Output the number of lines in the entries below with the string "Require" in them, and nothing further.

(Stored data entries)
○ ○ ○ ○

(* ===== verification/IndentGuides.v ===== *)
(** [tools/codemirror/entry.js] of the OpenClash front end: the indentation
    guides the editor draws beside its visible lines.

    Lines are numbered from 1, as in the editor; the part of the document the
    scan looks at ([bl] to [el]) is the viewport widened by [buffer] lines.
    Indent widths and levels are [nat]: they count characters of one line. *)
From stdpp Require Import base list strings.
From Stdlib Require Import ZArith Lia Ascii Bool.
From S2P Require Import Prelude JsString.

(** ** Levels *)

(** [_ocImIndent(text, ts)] *)
Fixpoint im_indent (ts : nat) (text : string) (n : nat) : nat :=
  match text with
  | EmptyString => n
  | String c rest =>
      if Ascii.eqb c " " then im_indent ts rest (n + 1)
      else if Ascii.eqb c "009" then im_indent ts rest (n + ts)
      else n
  end.

Definition _ocImIndent (text : string) (ts : nat) : nat := im_indent ts text 0%nat.

(** The level of a line; [None] for a blank one. *)
Definition raw_level (iw ts : nat) (t : string) : option nat :=
  if str_truthy (str_trim t) then Some (_ocImIndent t ts / iw)%nat else None.

(** The level of the first line that is not blank. *)
Fixpoint next_level (raw : list (option nat)) : option nat :=
  match raw with
  | [] => None
  | Some v :: _ => Some v
  | None :: rest => next_level rest
  end.

(** A blank line gets the lesser of the levels of the nearest lines above and
    below that are not blank, 0 where there is none. *)
Fixpoint fill (prev : option nat) (raw : list (option nat)) : list nat :=
  match raw with
  | [] => []
  | Some v :: rest => v :: fill (Some v) rest
  | None :: rest => Nat.min (default 0%nat prev) (default 0%nat (next_level rest)) :: fill prev rest
  end.

Definition max_level (lvls : list nat) : nat := fold_left Nat.max lvls 0%nat.

(** ** The scan over the scopes *)

(** [for (k = lv; k < maxLvl; k++) scopeOpen[k] = 0] *)
Definition close_from (lv : nat) (scopeOpen : list bool) : list bool :=
  take lv scopeOpen ++ replicate (length scopeOpen - lv) false.

(** The guides of a line: the open scopes from [sa] up to its level. *)
Definition line_guides (sa lv : nat) (scopeOpen : list bool) : list bool :=
  imap (λ k open, (sa <=? k)%nat && (k <? lv)%nat && open) scopeOpen.

(** A line opens the scope of its level when what follows is deeper. *)
Definition open_scope (lv : nat) (rest : list (option nat)) (scopeOpen : list bool) : list bool :=
  match next_level rest with
  | Some nx => if (lv <? nx)%nat && (lv <? length scopeOpen)%nat then <[lv := true]> scopeOpen else scopeOpen
  | None => scopeOpen
  end.

Fixpoint scan (sa : nat) (scopeOpen : list bool) (raw : list (option nat)) (lvls : list nat)
    : list (list bool) :=
  match raw, lvls with
  | None :: raw', lv :: lvls' => line_guides sa lv scopeOpen :: scan sa scopeOpen raw' lvls'
  | Some _ :: raw', lv :: lvls' =>
      let closed := close_from lv scopeOpen in
      line_guides sa lv closed :: scan sa (open_scope lv raw' closed) raw' lvls'
  | _, _ => []
  end.

(** ** [_build] *)

Record marker_opts : Type := mkMarkerOpts {
  mo_hideFirst : bool;
  mo_highlightActive : bool;
  mo_thickness : string;
  mo_buffer : nat;
  mo_iw : nat;
  mo_ts : nat;
}.

Definition start_level (o : marker_opts) : nat := if mo_hideFirst o then 1 else 0.

(** Lines [a] to [b] of a document. *)
Definition lines_between (doc : list string) (a b : nat) : list string :=
  take (S b - a) (drop (a - 1) doc).

Definition first_line (o : marker_opts) (fl : nat) : nat := Nat.max 1 (fl - mo_buffer o).
Definition last_line (o : marker_opts) (doc : list string) (ll : nat) : nat :=
  Nat.min (length doc) (ll + mo_buffer o).

Definition window_levels (o : marker_opts) (doc : list string) (fl ll : nat) : list (option nat) :=
  map (raw_level (mo_iw o) (mo_ts o))
    (lines_between doc (first_line o fl) (last_line o doc ll)).

(** The visible part of a list over the window. *)
Definition visible {A} (o : marker_opts) (fl ll : nat) (l : list A) : list A :=
  take (S ll - fl) (drop (fl - first_line o fl) l).

(** The guides of the visible lines; empty when no line is deep enough. *)
Definition showGuides (o : marker_opts) (doc : list string) (fl ll : nat) : list (list bool) :=
  let raw := window_levels o doc fl ll in
  let lvls := fill None raw in
  let maxLvl := max_level (visible o fl ll lvls) in
  if (maxLvl <=? start_level o)%nat then []
  else visible o fl ll (scan (start_level o) (replicate maxLvl false) raw lvls).

(** The deepest guide below [cl], or none. *)
Fixpoint deepest (sa k : nat) (guides : list bool) : option nat :=
  match k with
  | O => None
  | S k' =>
      if (k' <? sa)%nat then None
      else match guides !! k' with
           | Some true => Some k'
           | _ => deepest sa k' guides
           end
  end.

(** The level highlighted for a cursor on line [cn]. *)
Definition activeLvl (o : marker_opts) (doc : list string) (fl ll cn : nat) : option nat :=
  if mo_highlightActive o && (fl <=? cn)%nat && (cn <=? ll)%nat then
    let lvls := visible o fl ll (fill None (window_levels o doc fl ll)) in
    match lvls !! (cn - fl)%nat, showGuides o doc fl ll !! (cn - fl)%nat with
    | Some cl, Some guides => if (start_level o <? cl)%nat then deepest (start_level o) cl guides else None
    | _, _ => None
    end
  else None.

(** One gradient per guide; [pos] gives the pixel of a level, [lh] the line
    height when it has been measured. *)
Definition guide_part (o : marker_opts) (pos : nat → Z) (active : option nat) (k : nat) : string :=
  let cv := if bool_decide (active = Some k) then "var(--oc-im-ca)" else "var(--oc-im-c)" in
  "linear-gradient(" +:+ cv +:+ "," +:+ cv +:+ ") " +:+ dec (pos k) +:+ "px 0/"
  +:+ mo_thickness o +:+ "px 100% no-repeat".

Definition guide_levels (guides : list bool) : list nat :=
  concat (imap (λ k (g : bool), if g then [k] else []) guides).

○ ○ ○ ○

» Response box:
3